Nous assistons actuellement à une tentative du gouvernement visant à rejeter les accords impliquant des investissements russes et chinois ; nous avons vu, par exemple, que la centrale nucléaire d’El Alto a été laissée à l’abandon…

[Lire sur LVSL l’article de Guillaume Long : « Le tournant à 180 degrés de la politique étrangère bolivienne depuis le coup d’État »]

LVSL – En parlant de politique étrangère, on observe un changement de paradigme opéré par le gouvernement bolivien depuis le coup d’État : il s’est éloignée de divers alliés traditionnels de la Bolivie, comme Cuba ou le Venezuela, pour se rapprocher des États-Unis et d’Israël. Mettrez-vous fin à ce tournant ?

Bien sûr : nous allons mettre fin à l’orientation en politique étrangère qui a cours et revenir à la nôtre, qui était utile à la Bolivie. Nous reviendrons à tous les traités et accords qui étaient en vigueur auparavant. Nous avons besoin de relations avec Cuba et la Chine. Observez ce qu’ils sont en train de faire dans le domaine médical, en pleine crise du coronavirus [Jeanine Añez a ordonné le départ des médecins cubains qui travaillaient en Bolivie, ndlr]. Les Cubains ont effectué des recherches, possèdent des vaccins : nous sommes plus qu’heureux de travailler avec eux, ainsi qu’avec la Chine. Ce gouvernement ne peut pas le faire, puisqu’il a mis fin à ces relations.

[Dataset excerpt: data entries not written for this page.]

(** The amended C7 on the four results without data. *)
Lemma score_flags_concatenation_witness :
  exists fc fl fm fb final,
    RiskScorer.risk_flags_of (nth 0 no_data_results []) = Some fc
    /\ RiskScorer.risk_flags_of (nth 1 no_data_results []) = Some fl
    /\ RiskScorer.risk_flags_of (nth 2 no_data_results []) = Some fm
    /\ RiskScorer.risk_flags_of (nth 3 no_data_results []) = Some fb
    /\ RiskScorer.final_flags
         (default []
            (RiskScorer.score even_config
               (nth 0 no_data_results []) (nth 1 no_data_results [])
               (nth 2 no_data_results []) (nth 3 no_data_results [])))
       = Some (Py.JArr final)
    /\ let all_flags := fc ++ fl ++ fm ++ fb in
       let real := List.filter (fun f => negb (RiskScorer.is_low_risk f)) all_flags in
       (real <> [] -> final = real)
       /\ (real = [] -> final = [Py.JStr "LOW_RISK"])
       /\ (forall f, RiskScorer.is_low_risk f = false ->
                     (In f final <-> In f all_flags))
       /\ (In (Py.JStr "LOW_RISK") final <->
           forall f, In f all_flags -> RiskScorer.is_low_risk f = true).
Proof.
  apply (score_flags_concatenation even_config).
  vm_compute. reflexivity.
Defined.

(** ** The agent router *)

Section RouterFacts.
Import Py Orchestrator.

(** The mean of the scores that are present, that is, not zero; 0 when
    there is none. *)
Definition mean_of_present (scores : list Q) : Q :=
  let present := List.filter Qnonzero scores in
  match present with
  | [] => 0%Q
  | _ => (sum present / of_nat (length present))%Q
  end.

(** The score a sub-agent contributes: the number its reply carries, and 0
    for an agent that was not discovered or whose invocation failed. *)
Definition sub_score (conns : gmap string connection) (agent : string)
    (st : state) (q : Q) : Prop :=
  match conns !! agent with
  | None => q = 0%Q
  | Some conn =>
      match conn (message_data st) with
      | Replied result => get_or result "risk_score" (JNum 0) = JNum q
      | SendRaised _ => q = 0%Q
      end
  end.

Definition unavailable (agent : string) : dict :=
  [("answer", JStr (agent ++ " agent unavailable"));
   ("metadata", JObj [("error", JStr "Agent not discovered")]);
   ("risk_score", JNum 0)].

Lemma Qnonzero_false (q : Q) : Qnonzero q = false -> q == 0.
Proof.
  unfold Qnonzero. intros H. apply negb_false_iff in H.
  apply Qeq_bool_eq. exact H.
Qed.

Lemma mean_skips_zero (q : Q) :
  mean_of_present [0%Q; q] == q /\ mean_of_present [q; 0%Q] == q.
Proof.
  unfold mean_of_present. cbn [List.filter].
  change (Qnonzero 0) with false.
  destruct (Qnonzero q) eqn:E; unfold of_nat; cbn.
  - split; field.
  - apply Qnonzero_false in E. split; rewrite E; reflexivity.
Qed.

(** The score field of what an invocation stores. *)
Lemma invoke_pool_risk_score conns st p :
  sub_score conns "pool_risk" st p ->
  get (invoke_pool_risk conns st) "risk_score" = Some (JNum p).
Proof.
  unfold sub_score, invoke_pool_risk.
  destruct (conns !! "pool_risk") as [conn|]; [|intros ->; reflexivity].
  destruct (conn (message_data st)); [intros -> | intros ->]; reflexivity.
Qed.

Lemma invoke_token_intel_score conns st t :
  sub_score conns "token_intelligence" st t ->
  get (invoke_token_intel conns st) "risk_score" = Some (JNum t).
Proof.
  unfold sub_score, invoke_token_intel.
  destruct (conns !! "token_intelligence") as [conn|]; [|intros ->; reflexivity].
  destruct (conn (message_data st)); [intros -> | intros ->]; reflexivity.
Qed.

Lemma finalize_output_mean st pr ti p t :
  pool_risk_result st = Some pr -> token_intel_result st = Some ti ->
  get pr "risk_score" = Some (JNum p) -> get ti "risk_score" = Some (JNum t) ->
  exists out, finalize_output st = Some out
              /\ out_risk_score out == mean_of_present [p; t].
Proof.
  intros Hp Ht Gp Gt. unfold finalize_output, present_score, mean_of_present.
  rewrite Hp, Ht. cbn [from_option]. unfold id.
  rewrite Gp, Gt. cbn [truthy List.filter].
  destruct (Qnonzero p), (Qnonzero t); cbn; eexists; (split; [reflexivity |]);
    unfold of_nat; cbn; try reflexivity; field.
Qed.

End RouterFacts.

(** C8: for a query routed to both agents, where [p] and [t] are the
    scores the two sub-agents contribute (0 for an agent that is missing
    from the discovery table or whose call failed): a missing agent gets
    the placeholder result "<agent> agent unavailable" with score 0, the
    request still produces an output, the composite score is the mean of
    the scores present (not zero), so that a missing agent leaves the other
    agent's score as the composite instead of halving it, and it is 0 when
    no score is present. *)
Theorem router_composite_mean
    (conns : gmap string Orchestrator.connection) (st : Orchestrator.state)
    (synthesis : string) (p t : Q) :
  sub_score conns "pool_risk" st p ->
  sub_score conns "token_intelligence" st t ->
  (conns !! "pool_risk" = None ->
   Orchestrator.invoke_pool_risk conns st = unavailable "Pool Risk")
  /\ (conns !! "token_intelligence" = None ->
      Orchestrator.invoke_token_intel conns st = unavailable "Token Intelligence")
  /\ exists out,
      Orchestrator.run conns "both" synthesis st = Some out
      /\ Orchestrator.out_risk_score out == mean_of_present [p; t]
      /\ (conns !! "pool_risk" = None -> Orchestrator.out_risk_score out == t)
      /\ (conns !! "token_intelligence" = None -> Orchestrator.out_risk_score out == p)
      /\ (p == 0 -> t == 0 -> Orchestrator.out_risk_score out == 0).
Proof.
  intros Sp St.
  split; [intros E; unfold Orchestrator.invoke_pool_risk; rewrite E; reflexivity |].
  split; [intros E; unfold Orchestrator.invoke_token_intel; rewrite E; reflexivity |].
  unfold Orchestrator.run. cbn [String.eqb Ascii.eqb Bool.eqb].
  cbn [Orchestrator.query Orchestrator.pool_address Orchestrator.trace_id
       Orchestrator.pool_risk_result Orchestrator.token_intel_result
       Orchestrator.final_answer Orchestrator.answer].
  match goal with
  | |- exists out, Orchestrator.finalize_output ?s = _ /\ _ =>
      destruct (finalize_output_mean s _ _ p t eq_refl eq_refl) as (out & Ho & Hm)
  end.
  - apply invoke_pool_risk_score. exact Sp.
  - apply invoke_token_intel_score. exact St.
  - exists out. split; [exact Ho |]. split; [exact Hm |].
    split; [| split].
    + intros E. unfold sub_score in Sp. rewrite E in Sp. subst p.
      rewrite Hm. apply mean_skips_zero.
    + intros E. unfold sub_score in St. rewrite E in St. subst t.
      rewrite Hm. apply mean_skips_zero.
    + intros Zp Zt. rewrite Hm. unfold mean_of_present. cbn [List.filter].
      unfold Py.Qnonzero.
      rewrite (Qeq_eq_bool _ _ Zp), (Qeq_eq_bool _ _ Zt). reflexivity.
Qed.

LVSL – Pour terminer : rétrospectivement, concernant les quatorze années de pouvoir du MAS, des choses auraient-elles pu être améliorées ? 

C’est une question très compliquée. Il y a bien des choses que nous aurions pu faire pour éviter ce coup d’État. Par exemple, il est clair que les progrès économiques à eux seuls ne suffisaient pas ; nous avons besoin d’une éducation politique étendue à tous. À l’évidence, nous n’avons pas fait un travail suffisant. Nous avons travaillé seulement sur l’économie, mais il est clair que l’économie et la pensée politique doivent aller de pair.